TASK INPUT:
(* ===== verification/Evdev.v ===== *)
(** * The input source of the daemon ([uperf-linux/src/input.rs])

    [EvdevInputSource] opens the event nodes it finds, reads them without
    blocking, forgets the ones that disappear or fail, and waits for the next
    event. The nodes, the [evdev] crate and the clock are a class; an [Instant]
    past what the clock can represent panics, as [Instant + Duration] does. *)

From coqutil Require Import Datatypes.RecordSetters.
From S2P Require Import Prelude Float64 Domain Text Strings ConfigTypes ActuatorTypes DaemonTypes Touch.

(** ** The kernel's side *)

Inductive IoErrorKind := NotFound | PermissionDenied | WouldBlock | OtherError.
Record IoError := { io_kind : IoErrorKind; io_message : string }.
#[global] Instance IoErrorKind_eq_dec : EqDecision IoErrorKind.
Proof. solve_decision. Defined.

Record EventNodeIdentity := { en_device : Z; en_inode : Z }.
#[global] Instance EventNodeIdentity_eq_dec : EqDecision EventNodeIdentity.
Proof. solve_decision. Defined.

Inductive AbsoluteAxisCode :=
| ABS_MT_SLOT | ABS_MT_TRACKING_ID | ABS_MT_POSITION_X | ABS_MT_POSITION_Y | ABS_OTHER (code : Z).
#[global] Instance AbsoluteAxisCode_eq_dec : EqDecision AbsoluteAxisCode.
Proof. solve_decision. Defined.

Record AbsInfo := { ai_value : Z; ai_minimum : Z; ai_maximum : Z }.

Inductive SynchronizationCode := SYN_REPORT | SYN_DROPPED | SYN_OTHER (code : Z).

Inductive EventSummary :=
| EsAbsoluteAxis (axis : AbsoluteAxisCode) (value : Z)
| EsKey (code : KeyCode) (value : Z)
| EsRelativeAxis (axis : RelativeAxisCode) (value : Z)
| EsSynchronization (code : SynchronizationCode)
| EsOther.

(** A directory entry: its name when it is UTF-8, its path, its metadata. *)
Record DirEntry := {
  de_name : option string;
  de_path : string;
  de_metadata : IoError + EventNodeIdentity;
}.

Class Evdev (W : Type) := {
  RawDevice : Type;
  read_dir : string -> W -> (IoError + list (IoError + DirEntry)) * W;
  (** [OpenOptions::open] and [RawDevice::from_fd] *)
  open_raw : string -> W -> (IoError + RawDevice) * W;
  supported_absolute_axes : RawDevice -> option (list AbsoluteAxisCode);
  supported_keys : RawDevice -> option (list KeyCode);
  supported_relative_axes : RawDevice -> option (list RelativeAxisCode);
  get_absinfo : RawDevice -> W -> (IoError + list (AbsoluteAxisCode * AbsInfo)) * W;
  fetch_events : RawDevice -> W -> (IoError + list EventSummary) * W;
  evdev_now : W -> Z * W;
  evdev_sleep : Z -> W -> W;
  (** the cancellation flag, and the caller's condition *)
  cancelled : W -> bool * W;
  interrupted : W -> bool * W;
}.

(** ** Durations, in nanoseconds *)

Definition DEFAULT_POLL_INTERVAL : Z := 4000000.
Definition DEFAULT_SCAN_INTERVAL : Z := 500000000.
Definition MAX_IDLE_POLL_INTERVAL : Z := 32000000.
Definition MAX_DEVICE_RETRY_INTERVAL : Z := 30000000000.
Definition INTERACTION_COALESCE_INTERVAL : Z := 16000000.

(** [Duration::MAX], [Duration::saturating_mul]; the last [Instant]. *)
Definition DURATION_MAX : Z := 18446744073709551615999999999.
Definition duration_mul (d n : Z) : Z := Z.min (d * n) DURATION_MAX.
Definition INSTANT_MAX : Z := 9223372036854775807999999999.

Definition nonzero_duration (d : Z) : Z := if d =? 0 then 1000000 else d.

(** ** What a device supports *)

Definition ok {A E} (r : res A E) : option A := match r with Ok a => Some a | _ => None end.

(** The ranges of [touch_axes], filled in as the axes are listed. *)
Definition axis_range (acc : option AxisRange * option AxisRange * option AxisRange)
    (entry : AbsoluteAxisCode * AbsInfo) : option AxisRange * option AxisRange * option AxisRange :=
  let '(x, y, slots) := acc in
  let info := entry.2 in
  let range := ok (AxisRange_new (ai_minimum info) (ai_maximum info)) in
  let proper := ai_minimum info <? ai_maximum info in
  match entry.1 with
  | ABS_MT_POSITION_X => if proper then (range, y, slots) else acc
  | ABS_MT_POSITION_Y => if proper then (x, range, slots) else acc
  | ABS_MT_SLOT => (x, y, range)
  | _ => acc
  end.

Definition required_axes : list AbsoluteAxisCode :=
  [ABS_MT_SLOT; ABS_MT_TRACKING_ID; ABS_MT_POSITION_X; ABS_MT_POSITION_Y].

Inductive ObservedDeviceKind := ObservedTouch (axes : TouchAxes) | ObservedInteraction.

Definition observed_device_kind (touch : option TouchAxes) (supports_interaction : bool)
  : option ObservedDeviceKind :=
  match touch with
  | Some axes => Some (ObservedTouch axes)
  | None => if supports_interaction then Some ObservedInteraction else None
  end.

Definition map_touch_event (event : EventSummary) : option RawTouchEvent :=
  match event with
  | EsAbsoluteAxis ABS_MT_SLOT value => Some (Slot value)
  | EsAbsoluteAxis ABS_MT_TRACKING_ID value => Some (TrackingId value)
  | EsAbsoluteAxis ABS_MT_POSITION_X value => Some (PositionX value)
  | EsAbsoluteAxis ABS_MT_POSITION_Y value => Some (PositionY value)
  | EsSynchronization SYN_REPORT => Some SyncReport
  | EsSynchronization SYN_DROPPED => Some SyncDropped
  | _ => None
  end.

Definition map_interaction_event (event : EventSummary) : option RawInteractionEvent :=
  match event with
  | EsKey code value => Some (RiKey code value)
  | EsRelativeAxis axis value => Some (RiRelative axis value)
  | EsSynchronization SYN_REPORT => Some RiSyncReport
  | EsSynchronization SYN_DROPPED => Some RiSyncDropped
  | _ => None
  end.

(** The values of [single_slot_kernel_snapshot]. *)
Definition snapshot_value (acc : option Z * option Z * option Z) (entry : AbsoluteAxisCode * AbsInfo)
  : option Z * option Z * option Z :=
  let '(tracking_id, raw_x, raw_y) := acc in
  let value := Some (ai_value entry.2) in
  match entry.1 with
  | ABS_MT_TRACKING_ID => (value, raw_x, raw_y)
  | ABS_MT_POSITION_X => (tracking_id, value, raw_y)
  | ABS_MT_POSITION_Y => (tracking_id, raw_x, value)
  | _ => acc
  end.
Definition validate_uclamp (minimum maximum : option Z) : sched_result unit :=
  let above v := is_some_and v (fun v => UCLAMP_MAX <? v) in
  if above minimum || above maximum
  then inl (InvalidData "/proc/<tid>/sched" "uclamp values must be within 0..=1024")
  else
    match minimum, maximum with
    | Some minimum, Some maximum =>
        if maximum <? minimum
        then inl (InvalidData "/proc/<tid>/sched"
                    ("uclamp minimum " +:+ to_string minimum +:+ " exceeds maximum " +:+ to_string maximum))
        else inr tt
    | _, _ => inr tt
    end.

(** ** Parsing *)

Definition scheduling_class_from_linux (path : string) (raw : Z) : sched_result SchedulingClass :=
  let base := Z.land raw (Z.lxor u32_max 0x40000000) in
  if base =? 0 then inr Other
  else if base =? 1 then inr Fifo
  else if base =? 3 then inr Batch
  else if base =? 5 then inr IdleClass
  else if (base =? 2) || (base =? 6) || (base =? 7)
  then inl (Unsupported "SCHED_RR, deadline, and sched_ext tasks are outside controlled scheduling classes")
  else inl (InvalidData path ("unknown Linux scheduler policy " +:+ to_string base)).

Definition parse_or (path what : string) (maximum : Z) (value : string) : sched_result Z :=
  match parse_unsigned maximum value with
  | Some z => inr z
  | None => inl (InvalidData path (what +:+ parse_error maximum value))
  end.

Definition parse_uclamp_value (path field value : string) : sched_result Z :=
  ok parsed := parse_or path ("invalid " +:+ field +:+ ": ") u16_max value in
  if UCLAMP_MAX <? parsed
  then inl (InvalidData path (field +:+ " " +:+ to_string parsed +:+ " exceeds 1024"))
  else inr parsed.

Record ParsedScheduler := {
  psc_policy : SchedulingClass;
  psc_uclamp_min : option Z;
  psc_uclamp_max : option Z;
}.

Record ParsedSchedulerStat := { pss_policy : SchedulingClass; pss_rt_priority : option Z }.

Definition colon : Ascii.ascii := Ascii.ascii_of_nat 58.

(** What the lines of the file have set so far. *)
Definition SchedulerFields : Type := option SchedulingClass * option Z * option Z.

Definition scheduler_line (path : string) (acc : SchedulerFields) (l : string)
  : sched_result SchedulerFields :=
  let '(policy, uclamp_min, uclamp_max) := acc in
  match split_once colon l with
  | None => inr acc
  | Some (key, value) =>
      let key := trim_str key in
      match split_whitespace value with
      | [] => inl (InvalidData path ("empty `" +:+ key +:+ "` field"))
      | value :: _ =>
          if bool_decide (key = "policy") then
            ok raw := parse_or path "invalid scheduler policy: " u32_max value in
            ok class := scheduling_class_from_linux path raw in
            inr (Some class, uclamp_min, uclamp_max)
          else if bool_decide (key = "uclamp.min") then
            ok v := parse_uclamp_value path "uclamp.min" value in inr (policy, Some v, uclamp_max)
          else if bool_decide (key = "uclamp.max") then
            ok v := parse_uclamp_value path "uclamp.max" value in inr (policy, uclamp_min, Some v)
          else inr acc
      end
  end.

Fixpoint scheduler_lines (path : string) (acc : SchedulerFields) (ls : list string)
  : sched_result SchedulerFields :=
  match ls with
  | [] => inr acc
  | l :: ls => ok acc := scheduler_line path acc l in scheduler_lines path acc ls
  end.

Definition parse_scheduler_file (path contents : string) : sched_result ParsedScheduler :=
  ok (policy, uclamp_min, uclamp_max) := scheduler_lines path (None, None, None) (lines contents) in
  match policy with
  | None => inl (InvalidData path "missing `policy` field")
  | Some policy =>
      ok _ := validate_uclamp uclamp_min uclamp_max in
      inr {| psc_policy := policy; psc_uclamp_min := uclamp_min; psc_uclamp_max := uclamp_max |}
  end.

(** What follows the last [") "] ([str::rfind]). *)
Fixpoint after_last_comm (l : list Ascii.ascii) : option (list Ascii.ascii) :=
  match l with
  | [] => None
  | c :: rest =>
      match after_last_comm rest with
      | Some tail => Some tail
      | None =>
          match rest with
          | d :: tail =>
              if bool_decide (c = Ascii.ascii_of_nat 41 /\ d = space) then Some tail else None
          | [] => None
          end
      end
  end.

Definition parse_scheduler_stat (path contents : string) : sched_result ParsedSchedulerStat :=
  match after_last_comm (bytes contents) with
  | None => inl (InvalidData path "missing closing process name in stat record")
  | Some tail =>
      let fields := split_whitespace (of_bytes tail) in
      match fields !! 37%nat with
      | None => inl (InvalidData path "stat record is missing rt_priority")
      | Some field =>
          ok raw_priority := parse_or path "invalid rt_priority: " u32_max field in
          match fields !! 38%nat with
          | None => inl (InvalidData path "stat record is missing policy")
          | Some field =>
              ok raw_policy := parse_or path "invalid policy: " u32_max field in
              ok policy := scheduling_class_from_linux path raw_policy in
              ok rt_priority :=
                match policy with
                | Fifo =>
                    if raw_priority <=? u8_max then inr (Some raw_priority)
                    else inl (InvalidData path ("FIFO priority " +:+ to_string raw_priority
                                                +:+ " cannot be represented: " +:+ TRY_FROM_INT))
                | _ =>
                    if negb (raw_priority =? 0)
                    then inl (InvalidData path ("non-real-time policy " +:+ class_debug policy
                                +:+ " reported rt_priority " +:+ to_string raw_priority))
                    else inr None
                end in
              ok _ := validate_policy_priority path policy rt_priority in
              inr {| pss_policy := policy; pss_rt_priority := rt_priority |}
          end
      end
  end.
(** A server without clones or queue: it handles one request after the other. *)
Inductive sequential (env : W -> W -> Prop) (w0 : W) : list Served -> W -> Prop :=
| seq_start : sequential env w0 [] w0
| seq_elsewhere log w w' : sequential env w0 log w -> env w w' -> sequential env w0 log w'
| seq_handle log w number request reply w' :
    sequential env w0 log w ->
    handle_request request w = (reply, w') ->
    sequential env w0
      (log ++ [{| sv_number := number; sv_request := request; sv_answer := inr reply |}]) w'
| seq_gone log w number request :
    sequential env w0 log w ->
    sequential env w0
      (log ++ [{| sv_number := number; sv_request := request;
                  sv_answer := inl (owner_unavailable (operation_of request)) |}]) w.

Definition new_bus (w : W) : Bus :=
  {| bu_queue := new_queue; bu_accepted := []; bu_log := []; bu_world := w |}.
End owner.

(** ** Masks *)

(** Whether a mask has the bit of a CPU. *)
Definition bit_of (l : list Z) (cpu : CpuId) : bool :=
  match l !! Z.to_nat (cpu / 8) with Some byte => Z.testbit byte (cpu mod 8) | None => false end.
Lemma tab_fields_plain us : Forall plain (bytes (foldr (fun u s => String tab (to_string u +:+ s)) "" us)).
Proof.
  induction us as [|u us IH]; [constructor|]. cbn [foldr]. rewrite bytes_cons, bytes_app. constructor; [done|].
  apply Forall_app. split; [apply to_string_plain|done].
Qed.

Lemma split_tab_fields us :
  split_whitespace (foldr (fun u s => String tab (to_string u +:+ s)) "" us) = to_string <$> us.
Proof.
  induction us as [|u us IH]; [done|].
  change (split_whitespace (String tab (to_string u +:+ foldr (fun u s => String tab (to_string u +:+ s)) "" us))
    = to_string u :: (to_string <$> us)).
  rewrite split_whitespace_blank; [|apply blank_tab|].
  2: { rewrite bytes_app. apply Forall_app. split; [apply to_string_plain|apply tab_fields_plain]. }
  destruct us as [|v us].
  - simpl. replace (to_string u +:+ "") with (to_string u); [apply split_whitespace_last, word_to_string|].
    rewrite <- (of_bytes_bytes (_ +:+ _)), bytes_app, app_nil_r. by rewrite of_bytes_bytes.
  - rewrite <- IH. simpl foldr. rewrite split_whitespace_word; [|apply word_to_string|apply blank_tab|].
    + done.
    + rewrite bytes_app. apply Forall_app. split; [apply to_string_plain|apply tab_fields_plain].
Qed.

Lemma parse_all_to_string path what maximum zs :
  Forall (fun z => 0 <= z <= maximum) zs -> parse_all path what maximum (to_string <$> zs) = inr zs.
Proof.
  induction 1 as [|z zs Hz Hzs IH]; [done|]. rewrite fmap_cons. cbn [parse_all].
  unfold parse_or. rewrite parse_unsigned_to_string by done. by rewrite IH.
Qed.

(** No line of the record is more than one line. *)
Lemma tab_fields_line us : Forall (fun u => 0 <= u) us -> line (uid_line us).
Proof.
  intros Hus. assert (Hnot : forall c, is_ascii_digit c = false -> c <> tab ->
    c ∉ bytes (foldr (fun u s => String tab (to_string u +:+ s)) "" us)).
  { intros c Hc Ht. induction Hus as [|u us Hu Hus IH]; [apply not_elem_of_nil|]. cbn [foldr].
    rewrite bytes_cons, bytes_app. apply not_elem_of_cons. split; [done|]. apply not_elem_of_app.
    split; [|done]. apply digits_not_elem; [by apply to_string_digits|done]. }
  unfold uid_line. split; rewrite bytes_app; apply not_elem_of_app.
  all: split; [by apply (bool_decide_unpack _); vm_compute|by apply Hnot].
Qed.

Lemma parse_uids_status path before uids after :
  Forall (fun l => line l /\ starts_with "Uid:" l = false) before -> Forall line after ->
  Forall (fun u => 0 <= u <= u32_max) uids -> length uids = 4%nat ->
  parse_uids path (status_text before uids after) = inr uids.
Proof.
  intros Hb Ha Hu Hlen. unfold parse_uids, status_text. rewrite lines_of.
  2: { apply Forall_app. split; [eapply Forall_impl; [exact Hb|]; by intros ? []|].
       constructor; [apply tab_fields_line|done]. eapply Forall_impl; [exact Hu|]. simpl. lia. }
  assert (Hf : List.find (starts_with "Uid:") (before ++ uid_line uids :: after) = Some (uid_line uids)).
  { clear -Hb. induction Hb as [|l before [_ Hl] Hb IH]; simpl; [|by rewrite Hl].
    unfold uid_line. by destruct uids. }
  rewrite Hf. unfold uid_line at 1. rewrite bytes_app.
  change (drop 4 (bytes "Uid:" ++ ?l)) with l. rewrite of_bytes_bytes, split_tab_fields.
  rewrite parse_all_to_string by done. by rewrite Hlen.
Qed.

(** ** Numbers that are given again *)

(** A process as procfs shows it. *)
Record TaskRecord := {
  tr_start : Z;
  tr_name : list Ascii.ascii;
  tr_fields : list string;
  tr_uids : list Z;
}.

Section identity.
Context {W : Type} `{!ProcKernel W}.

Definition stat_path_of (root : string) (p : Z) : string := join_path (join_path root (to_string p)) "stat".
Definition status_path_of (root : string) (p : Z) : string := join_path (join_path root (to_string p)) "status".

(** Which process has a number may change at every step; a process that is
    given a number again started later. A read shows the process of that
    moment, and a file may also fail to be read. *)
Record recycling (root : string) (task_at : Z -> W -> option TaskRecord) (later : W -> W -> Prop) : Prop := {
  rc_order :: PreOrder later;
  rc_monotone p w w' a b : later w w' -> task_at p w = Some a -> task_at p w' = Some b ->
    tr_start a <= tr_start b;
  rc_record p w a : task_at p w = Some a ->
    0 <= tr_start a <= u64_max /\ stat_words (tr_fields a)
    /\ tr_fields a !! 19%nat = Some (to_string (tr_start a));
  rc_users p w a : task_at p w = Some a ->
    Forall (fun u => 0 <= u <= u32_max) (tr_uids a) /\ length (tr_uids a) = 4%nat;
  rc_stat p w r w' : read_bytes (stat_path_of root p) w = (r, w') ->
    later w w' /\ forall text, r = inr text ->
      exists a, task_at p w' = Some a /\ text = stat_record p (tr_name a) (tr_fields a);
  rc_status p w r w' : read_bytes (status_path_of root p) w = (r, w') ->
    later w w' /\ forall text, r = inr text ->
      exists a before after, task_at p w' = Some a
        /\ Forall (fun l => line l /\ starts_with "Uid:" l = false) before /\ Forall line after
        /\ from_utf8_lossy text = status_text before (tr_uids a) after;
  rc_link path w r w' : read_link path w = (r, w') -> later w w';
}.

Context (root : string) (task_at : Z -> W -> option TaskRecord) (later : W -> W -> Prop).
Context (Hrec : recycling root task_at later).

Lemma syscall_inr {A} operation path (r : (IoError + A) * W) a w :
  syscall operation path r = (inr a, w) -> r = (inr a, w).
Proof. destruct r as [[e|x] w1]; unfold syscall; simpl; congruence. Qed.

(** A [stat] record that is read and parsed is the process of that moment. *)
Lemma read_stat p w text w1 path parsed :
  0 <= p <= u32_max ->
  read_proc (stat_path_of root p) w = (inr text, w1) ->
  parse_process_stat_bytes path text p = inr parsed ->
  later w w1 /\ exists a, task_at p w1 = Some a
    /\ parsed = {| pps_comm := from_utf8_lossy (tr_name a); pps_start_time_ticks := tr_start a |}.
Proof.
  intros Hp Hr%syscall_inr Hparse. destruct (rc_stat _ _ _ Hrec _ _ _ _ Hr) as [Hl Ht].
  destruct (Ht _ eq_refl) as (a & Ha & ->). split; [done|]. exists a. split; [done|].
  destruct (rc_record _ _ _ Hrec _ _ _ Ha) as (? & ? & ?).
  rewrite (parse_process_stat_record _ _ _ _ (tr_start a)) in Hparse by done. by injection Hparse.
Qed.

Lemma read_users p w text w1 path uids :
  read_proc (status_path_of root p) w = (inr text, w1) ->
  parse_uids path (from_utf8_lossy text) = inr uids ->
  later w w1 /\ exists a, task_at p w1 = Some a /\ uids = tr_uids a.
Proof.
  intros Hr%syscall_inr Hparse. destruct (rc_status _ _ _ Hrec _ _ _ _ Hr) as [Hl Ht].
  destruct (Ht _ eq_refl) as (a & before & after & Ha & Hb & Haf & E). split; [done|]. exists a.
  split; [done|]. destruct (rc_users _ _ _ Hrec _ _ _ Ha). rewrite E, parse_uids_status in Hparse by done.
  by injection Hparse.
Qed.

Lemma and_then_inr {A B} (r : sched_result A * W) k (b : B) w' :
  and_then r k = (inr b, w') -> exists a w, r = (inr a, w) /\ k a w = (inr b, w').
Proof. destruct r as [[e|a] w]; simpl; [done|]. eauto. Qed.

Lemma process_identity_coherent p w info w' :
  0 <= p <= u32_max ->
  process_identity root p w = (inr info, w') ->
  exists w1 a w2 b, later w w1 /\ later w1 w2 /\ later w2 w'
    /\ task_at p w1 = Some a /\ task_at p w2 = Some b /\ tr_start a = tr_start b
    /\ identity info = {| pid := p; start_time_ticks := tr_start a; uid := nth 0 (tr_uids a) 0 |}
    /\ owner_control_safe info = forallb (fun u => u =? nth 0 (tr_uids a) 0) (tr_uids a)
    /\ comm info = from_utf8_lossy (tr_name b).
Proof.
  intros Hp. unfold process_identity. pose proof (rc_order _ _ _ Hrec) as Hpre.
  intros (stat0 & w0 & R0 & H)%and_then_inr. apply and_then_inr in H as (before & ? & [= P0 <-] & H).
  apply and_then_inr in H as (status & w1 & R1 & H). apply and_then_inr in H as (uids & ? & [= P1 <-] & H).
  destruct (read_link _ w1) as [link w2] eqn:R2. apply (rc_link _ _ _ Hrec) in R2.
  apply and_then_inr in H as (exe & ? & [= _ <-] & H).
  apply and_then_inr in H as (stat3 & w3 & R3 & H). apply and_then_inr in H as (after & ? & [= P3 <-] & H).
  destruct (read_stat _ _ _ _ _ _ Hp R0 P0) as (L0 & a0 & A0 & ->).
  destruct (read_users _ _ _ _ _ _ R1 P1) as (L1 & a1 & A1 & ->).
  destruct (read_stat _ _ _ _ _ _ Hp R3 P3) as (L3 & a3 & A3 & ->). simpl in H.
  destruct (tr_start a0 =? tr_start a3) eqn:E; [|done]. injection H as <- <-. apply Z.eqb_eq in E.
  assert (M1 : tr_start a0 <= tr_start a1) by (eapply (rc_monotone _ _ _ Hrec); [exact L1|done..]).
  assert (M3 : tr_start a1 <= tr_start a3)
    by (eapply (rc_monotone _ _ _ Hrec); [by transitivity w2|done..]).
  exists w1, a1, w3, a3. split; [by transitivity w0|]. split; [by transitivity w2|]. split; [done|].
  repeat (split; [done || lia|]). split; [|done]. simpl. f_equal. lia.
Qed.
End identity.

(** ** The theorems *)

(** A task's record is read back by both of its readers whatever bytes its
    command name holds, parentheses, blanks and invalid UTF-8 included: the
    process reader returns the start time of field 22 and the name, and the
    scheduler's reader the policy and the real-time priority, also when the
    kernel sets the reset-on-fork bit. *)
Theorem stat_record_round_trip path p name ws start c rt reset_on_fork :
  0 <= p <= u32_max -> 0 <= start <= u64_max -> stat_words ws ->
  ws !! 19%nat = Some (to_string start) ->
  ws !! 37%nat = Some (to_string (stat_priority c rt)) ->
  ws !! 38%nat = Some (to_string (linux_policy c + if reset_on_fork : bool then 0x40000000 else 0)) ->
  match c with Fifo => exists prio, rt = Some prio /\ 1 <= prio <= 99 | _ => rt = None end ->
  parse_process_stat_bytes path (stat_record p name ws) p
    = inr {| pps_comm := from_utf8_lossy name; pps_start_time_ticks := start |}
  /\ parse_scheduler_stat path (of_bytes (stat_record p name ws))
    = inr {| pss_policy := c; pss_rt_priority := rt |}.
Proof.
  intros. split; [by apply parse_process_stat_record|by eapply parse_scheduler_stat_record].
Qed.

(** A thread named [") R 1 ("], with bytes that are not UTF-8. *)
Definition hostile_name : list Ascii.ascii := bytes ") R 1 (" ++ [Ascii.ascii_of_nat 255].
Definition some_fields (start : Z) : list string :=
  "S" :: replicate 18 "1" ++ [to_string start] ++ replicate 17 "0" ++ ["2"; "1073741825"].

Lemma some_fields_words start : stat_words (some_fields start).
Proof.
  assert (Hz : word (to_string start) /\ close_parenthesis ∉ bytes (to_string start)).
  { split; [apply word_to_string|]. destruct (decide (start < 0)).
    - rewrite to_string_neg by done. change (close_parenthesis ∉ minus_sign :: bytes (to_string (- start))).
      apply not_elem_of_cons. split; [done|]. apply digits_not_elem; [apply to_string_digits; lia|done].
    - apply digits_not_elem; [apply to_string_digits; lia|done]. }
  assert (Hc : forall s, bool_decide (s <> "") && forallb (fun c => (33 <=? byte_of c) && (byte_of c <? 127)
      && negb (bool_decide (c = close_parenthesis))) (bytes s) = true ->
      word s /\ close_parenthesis ∉ bytes s).
  { intros s [Hn%bool_decide_eq_true Hf]%andb_prop. rewrite forallb_forall in Hf. repeat split; [done| |].
    - apply Forall_forall. intros x Hx%list_elem_of_In%Hf. unfold graphic. lia.
    - intros Hx%list_elem_of_In%Hf. rewrite bool_decide_eq_true_2 in Hx by done. simpl in Hx. lia. }
  unfold stat_words, some_fields. apply Forall_cons. split; [by apply Hc|].
  apply Forall_app. split; [by apply Forall_replicate, Hc|].
  apply Forall_app. split; [by apply Forall_singleton|].
  apply Forall_app. split; [by apply Forall_replicate, Hc|].
  apply Forall_cons. split; [by apply Hc|]. apply Forall_singleton. by apply Hc.
Qed.

Lemma stat_record_round_trip_witness :
  parse_process_stat_bytes "/proc/7/stat" (stat_record 7 hostile_name (some_fields 777)) 7
    = inr {| pps_comm := from_utf8_lossy hostile_name; pps_start_time_ticks := 777 |}
  /\ parse_scheduler_stat "/proc/7/stat" (of_bytes (stat_record 7 hostile_name (some_fields 777)))
    = inr {| pss_policy := Fifo; pss_rt_priority := Some 2 |}.
Proof.
  apply (stat_record_round_trip "/proc/7/stat" 7 hostile_name (some_fields 777) 777 Fifo (Some 2) true).
  - unfold u32_max. lia.
  - unfold u64_max. lia.
  - apply some_fields_words.
  - vm_compute. reflexivity.
  - vm_compute. reflexivity.
  - vm_compute. reflexivity.
  - exists 2. split; [reflexivity|lia].
Defined.

(** C27: A process number may be given to another process between any two reads.
    An identity that is returned is still that of one process: the start time
    and the user belong to the process that had the number at one moment, the
    control flag says whether its four users agree, and the name is that of a
    process that started at the same time. *)
Theorem identity_of_one_process {W} `{!ProcKernel W} root task_at later
    (Hrec : recycling root task_at later) p w info w' :
  0 <= p <= u32_max ->
  process_identity root p w = (inr info, w') ->
  exists w1 a w2 b, later w w1 /\ later w1 w2 /\ later w2 w'
    /\ task_at p w1 = Some a /\ task_at p w2 = Some b /\ tr_start a = tr_start b
    /\ identity info = {| pid := p; start_time_ticks := tr_start a; uid := nth 0 (tr_uids a) 0 |}
    /\ owner_control_safe info = forallb (fun u => u =? nth 0 (tr_uids a) 0) (tr_uids a)
    /\ comm info = from_utf8_lossy (tr_name b).
Proof. by apply process_identity_coherent. Qed.

(** Process 7 is replaced at some moment; every read takes one. *)
Record Moment := { mo_time : Z; mo_replaced : Z }.

Definition task_of (start user : Z) (name : list Ascii.ascii) : TaskRecord :=
  {| tr_start := start; tr_name := name; tr_fields := some_fields start; tr_uids := [user; user; user; user] |}.
Definition task_of_7 (w : Moment) : TaskRecord :=
  if mo_time w <? mo_replaced w then task_of 100 1000 (bytes "game") else task_of 250 0 hostile_name.
Definition moment_task (p : Z) (w : Moment) : option TaskRecord :=
  if p =? 7 then Some (task_of_7 w) else None.
Definition moment_later (w w' : Moment) : Prop := mo_time w <= mo_time w' /\ mo_replaced w = mo_replaced w'.
Definition next_moment (w : Moment) : Moment := {| mo_time := mo_time w + 1; mo_replaced := mo_replaced w |}.
Definition no_entry : IoError := {| io_kind := NotFound; io_message := "No such file or directory (os error 2)" |}.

WHAT THE EXERCISE ASKS:
Find where the line with "unfold stat_words, some_fields." sits in the material above, then copy exactly from it through the line with "from_utf8_lossy hostile_name; pps_start_time_ticks". Add no other line.

RESPONSE BOX:
  unfold stat_words, some_fields. apply Forall_cons. split; [by apply Hc|].
  apply Forall_app. split; [by apply Forall_replicate, Hc|].
  apply Forall_app. split; [by apply Forall_singleton|].
  apply Forall_app. split; [by apply Forall_replicate, Hc|].
  apply Forall_cons. split; [by apply Hc|]. apply Forall_singleton. by apply Hc.
Qed.

Lemma stat_record_round_trip_witness :
  parse_process_stat_bytes "/proc/7/stat" (stat_record 7 hostile_name (some_fields 777)) 7
    = inr {| pps_comm := from_utf8_lossy hostile_name; pps_start_time_ticks := 777 |}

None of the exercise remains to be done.